--- Source data Enclosed Below ---
Lemma files_named files name :
  file_named name ((λ f, (fw_name f, fw_content f)) <$> files) = fw_content <$> find_file name files.
Proof.
  induction files as [|f files IH]; [done|]. cbn [fmap list_fmap file_named find_file]. by case_decide.
Qed.

(** The library has the interface of the parser when the interface is available. *)
Definition sec_laws files : directory files →
  le_value (padded 4 (dev_item 0)) = 0x554d4551 → 1 ≤ le_value (padded 4 (dev_item 1)) →
  @FwCfgLaws D sec_ops RSIZE_MAX ASCII_RSIZE_MAX ((λ f, (fw_name f, fw_content f)) <$> files).
Proof.
  intros Hdir Hsig Hrev.
  refine {| cfg_ready := λ _, True; cfg_scratch := FName; cfg_scratch_size := 56%nat |}.
  - apply Forall_fmap. destruct Hdir as [Hall _]. eapply Forall_impl; [exact Hall|]. intros f Hf.
    cbn. rewrite <-(ok_content f Hf). apply dev_item_bytes.
  - intros m d _. destruct (IsAvailable_reads m d) as (d' & Hrun & _). exists d'. split; [|done].
    cbn [cfg_IsAvailable sec_ops]. by rewrite Hrun, bool_decide_eq_true_2.
  - intros m d Name name _ Hm Hname Haway.
    destruct (FindFile_run RSIZE_MAX ASCII_RSIZE_MAX FName HFName Hroom Name name Haway files m d Hdir Hm Hname)
      as (l & d' & Hl & Hrun). exists l, d'. split; [destruct Hl as [->|Hl]; cbn; lia|]. split; [done|].
    rewrite files_named. destruct (find_file name files) as [f|] eqn:Hf; cbn [fmap option_fmap option_map]; [|done].
    exists (fw_select f). split; [done|]. intros m1 Buffer HB.
    destruct (read_content files name f m1 d' Buffer Hdir Hf HB) as (d1 & Hread & _). by exists d1.
Defined.
End library.

(** ** A device *)

(** The state of the device is what is left of the selected item. *)
Definition dev_items (sel : Z) : list Z :=
  if sel =? 0 then [0x51; 0x45; 0x4d; 0x55] else if sel =? 1 then [3; 0; 0; 0] else
  if sel =? 0x20 then [48; 120; 49; 102; 10] else if sel =? 0x21 then [89; 101; 115; 13; 10] else
  if sel =? 0x19 then be_bytes 4 2 ++
    be_bytes 4 5 ++ be_bytes 2 0x20 ++ [0; 0] ++ [110] ++ replicate 55 0 ++
    be_bytes 4 5 ++ be_bytes 2 0x21 ++ [0; 0] ++ [98] ++ replicate 55 0 else [].

Lemma dev_items_bytes sel : bytes (dev_items sel).
Proof.
  assert (∀ l, forallb (λ b, (0 <=? b) && (b <? 256)) l = true → bytes l) as Hb.
  { intros l Hl. apply Forall_forall. intros b Hi. rewrite forallb_forall in Hl.
    specialize (Hl b ltac:(by apply list_elem_of_In)). unfold byte. lia. }
  unfold dev_items. repeat (case_match; [by apply Hb|]). by apply Hb.
Qed.

#[refine] Instance ex_device : FwCfgDevice (list Z) := {|
  io_read8 := λ _ d, (hd 0 d, tail d);
  io_write8 := λ _ _ d, d;
  io_write16 := λ _ sel _, dev_items sel;
  dev_item := dev_items;
  dev_data := λ d, d |}.
Proof. all: done || apply dev_items_bytes. Defined.

(** The files "n" and "b" with the lines 0x1f and Yes. *)
Definition ex_files : list fw_file :=
  [ FwFile [110] 0x20 [48; 120; 49; 102; 10] [0; 0] (replicate 54 0);
    FwFile [98] 0x21 [89; 101; 115; 13; 10] [0; 0] (replicate 54 0) ].

Lemma ex_directory : directory ex_files.
Proof.
  split; [|split; [done|by exists []]].
  repeat constructor; cbn; try done; by rewrite ?length_replicate.
Qed.

(** The names at 16 and 20, the local arrays at 32, 96 and 128, and the literals. *)
Definition true_at : list Z := [256; 272; 288; 304; 320; 336].
Definition false_at : list Z := [352; 368; 384; 400; 416; 432].

Definition ex_parser_memory : byte_mem :=
  foldr (λ '(p, w) m, put m p (w ++ [0])) (put ∅ 16 (replicate 512 0))
    ((16, [110]) :: (20, [98]) :: zip true_at true_words ++ zip false_at false_words).

(** Decidable forms of the hypotheses. *)
Definition string_at (m : byte_mem) (p : Z) (w : list Z) : bool :=
  (0 <? p) && (length w <? 1000)%nat && forallb (λ c, (0 <? c) && (c <? 256)) w &&
  forallb (λ ic, bool_decide (m !! (p + Z.of_nat ic.1) = Some ic.2)) (imap pair (w ++ [0])).

Lemma string_at_accepted m p w : string_at m p w = true → accepted 0 0 Ascii m p w.
Proof.
  intros [[[Hp%Z.ltb_lt Hl%Nat.ltb_lt]%andb_true_iff Hw]%andb_true_iff Hb]%andb_true_iff.
  rewrite forallb_forall in Hw, Hb.
  assert (Forall (λ c, 0 < c < 256) w) as Hr.
  { apply Forall_forall. intros c Hc. specialize (Hw c ltac:(by apply list_elem_of_In)). lia. }
  assert (bytes (w ++ [0])) as Hbytes.
  { apply Forall_app. split; [|by repeat constructor]. eapply Forall_impl; [exact Hr|]. intros c Hc. cbv beta in Hc. unfold byte. lia. }
  split_and!; [done|done| |by left|].
  2: { unfold chars_size. change (sizeof_char Ascii) with 1. change (2 ^ 64) with 18446744073709551616. lia. }
  split; [eapply Forall_impl; [exact Hr|]; intros c Hc; cbn in *; lia|]. split; [exact Hbytes|]. rewrite text_ascii by done.
  intros i b Hi. split; [|by eapply Forall_lookup_1].
  specialize (Hb (i, b)). cbn [fst snd] in Hb. apply bool_decide_eq_true in Hb; [done|].
  apply list_elem_of_In, list_elem_of_lookup. exists i. by rewrite list_lookup_imap, Hi.
Qed.

Definition all_mapped (m : byte_mem) (p n : Z) : bool := forallb (λ i, bool_decide (is_Some (m !! i))) (seqZ p n).

Lemma all_mapped_mapped m p n : all_mapped m p n = true → mapped m p n.
Proof.
  intros Hall i Hi. unfold all_mapped in Hall. rewrite forallb_forall in Hall.
  specialize (Hall i ltac:(apply list_elem_of_In, elem_of_seqZ; lia)). by apply bool_decide_eq_true in Hall.
Qed.

Definition literal_ok (BoolString : Z) (m : byte_mem) (pw : Z * list Z) : bool :=
  string_at m pw.1 pw.2 && (88 <=? pw.1) && (BoolString + 11 <=? pw.1).

Definition ex_ops : FwCfgOps (list Z) := sec_ops 0 0 32.

Definition ex_laws : @FwCfgLaws (list Z) ex_ops 0 0 ((λ f, (fw_name f, fw_content f)) <$> ex_files) :=
  sec_laws 0 0 32 ltac:(done) ltac:(by left) ex_files ex_directory ltac:(done) ltac:(done).

Lemma literals_ok words ws : forallb (literal_ok 128 ex_parser_memory) (zip words ws) = true → length words = length ws →
  @literals_at (list Z) ex_ops 0 0 _ ex_laws ex_parser_memory 128 words ws.
Proof.
  revert ws. induction words as [|a words IH]; intros [|w ws] Hall Hl; [constructor|done|done|].
  cbn [zip zip_with forallb] in Hall. apply andb_true_iff in Hall as [Ha Hall]. constructor; [|apply IH; [done|cbn in Hl; lia]].
  unfold literal_ok in Ha. cbn [fst snd] in Ha.
  apply andb_true_iff in Ha as [[Hs H1%Z.leb_le]%andb_true_iff H2%Z.leb_le].
  split_and!; [by apply string_at_accepted|right; exact H1|right; lia].
Qed.

Lemma fw_cfg_library_correct_witness :
  ∃ l d', QemuFwCfgFindFile io_read8 io_write16 0 0 32 20 (ex_parser_memory, []) =
    Some ((RETURN_SUCCESS, Some (0x21, 5)), (put ex_parser_memory 32 l, d')).
Proof.
  destruct (fw_cfg_library_correct 0 0 32 ltac:(done) ltac:(by left) ex_files ex_parser_memory [] 20 [98]
    ex_directory (all_mapped_mapped ex_parser_memory 32 56 ltac:(by vm_compute)) (string_at_accepted ex_parser_memory 20 [98] ltac:(by vm_compute))
    ltac:(left; done)) as (_ & _ & _ & _ & _ & _ & _ & (l & d' & _ & Hrun) & _).
  exists l, d'. exact Hrun.
Defined.

Lemma fw_cfg_integers_witness :
  ∃ s, @QemuFwCfgParseUint8 (list Z) ex_ops 0 0 96 16 true (ex_parser_memory, []) = Some ((RETURN_SUCCESS, Some 31), s).
Proof.
  destruct (@fw_cfg_integers (list Z) ex_ops 0 0 _ ex_laws ltac:(done) ltac:(by left) ex_parser_memory [] 16 [110]
    I (all_mapped_mapped ex_parser_memory 32 56 ltac:(by vm_compute)) (string_at_accepted ex_parser_memory 16 [110] ltac:(by vm_compute))
    ltac:(left; done) 96 true ltac:(done) (all_mapped_mapped ex_parser_memory 96 23 ltac:(by vm_compute)))
    as ((m' & d' & _ & _ & Hrun) & _).
  - intros _ c l Hc. vm_compute in Hc. by simplify_eq.
  - exists (m', d'). exact Hrun.
Defined.

Lemma fw_cfg_bool_witness :
  ∃ s, @QemuFwCfgParseBool (list Z) ex_ops 0 0 128 true_at false_at 20 (ex_parser_memory, [])
    = Some ((RETURN_SUCCESS, Some true), s).
Proof.
  destruct (@fw_cfg_bool (list Z) ex_ops 0 0 _ ex_laws ltac:(done) ltac:(by left) ex_parser_memory [] 20 [98]
    I (all_mapped_mapped ex_parser_memory 32 56 ltac:(by vm_compute)) (string_at_accepted ex_parser_memory 20 [98] ltac:(by vm_compute))
    ltac:(left; done) 128 true_at false_at ltac:(done) (all_mapped_mapped ex_parser_memory 128 11 ltac:(by vm_compute))
    (literals_ok true_at true_words ltac:(by vm_compute) eq_refl)
    (literals_ok false_at false_words ltac:(by vm_compute) eq_refl))
    as (m' & d' & _ & _ & Hrun).
  exists (m', d'). exact Hrun.
Defined.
--- End of Enclosed Source data ---
*Assignment*. In the entries above, find the line holding "forallb_forall in Hl." and the line holding "assert (bytes (w ++ [0])) as Hbytes."; print both of them and every line between, exactly, and nothing else.

*Result of the exercise*.
  { intros l Hl. apply Forall_forall. intros b Hi. rewrite forallb_forall in Hl.
    specialize (Hl b ltac:(by apply list_elem_of_In)). unfold byte. lia. }
  unfold dev_items. repeat (case_match; [by apply Hb|]). by apply Hb.
Qed.

#[refine] Instance ex_device : FwCfgDevice (list Z) := {|
  io_read8 := λ _ d, (hd 0 d, tail d);
  io_write8 := λ _ _ d, d;
  io_write16 := λ _ sel _, dev_items sel;
  dev_item := dev_items;
  dev_data := λ d, d |}.
Proof. all: done || apply dev_items_bytes. Defined.

(** The files "n" and "b" with the lines 0x1f and Yes. *)
Definition ex_files : list fw_file :=
  [ FwFile [110] 0x20 [48; 120; 49; 102; 10] [0; 0] (replicate 54 0);
    FwFile [98] 0x21 [89; 101; 115; 13; 10] [0; 0] (replicate 54 0) ].

Lemma ex_directory : directory ex_files.
Proof.
  split; [|split; [done|by exists []]].
  repeat constructor; cbn; try done; by rewrite ?length_replicate.
Qed.

(** The names at 16 and 20, the local arrays at 32, 96 and 128, and the literals. *)
Definition true_at : list Z := [256; 272; 288; 304; 320; 336].
Definition false_at : list Z := [352; 368; 384; 400; 416; 432].

Definition ex_parser_memory : byte_mem :=
  foldr (λ '(p, w) m, put m p (w ++ [0])) (put ∅ 16 (replicate 512 0))
    ((16, [110]) :: (20, [98]) :: zip true_at true_words ++ zip false_at false_words).

(** Decidable forms of the hypotheses. *)
Definition string_at (m : byte_mem) (p : Z) (w : list Z) : bool :=
  (0 <? p) && (length w <? 1000)%nat && forallb (λ c, (0 <? c) && (c <? 256)) w &&
  forallb (λ ic, bool_decide (m !! (p + Z.of_nat ic.1) = Some ic.2)) (imap pair (w ++ [0])).

Lemma string_at_accepted m p w : string_at m p w = true → accepted 0 0 Ascii m p w.
Proof.
  intros [[[Hp%Z.ltb_lt Hl%Nat.ltb_lt]%andb_true_iff Hw]%andb_true_iff Hb]%andb_true_iff.
  rewrite forallb_forall in Hw, Hb.
  assert (Forall (λ c, 0 < c < 256) w) as Hr.
  { apply Forall_forall. intros c Hc. specialize (Hw c ltac:(by apply list_elem_of_In)). lia. }
  assert (bytes (w ++ [0])) as Hbytes.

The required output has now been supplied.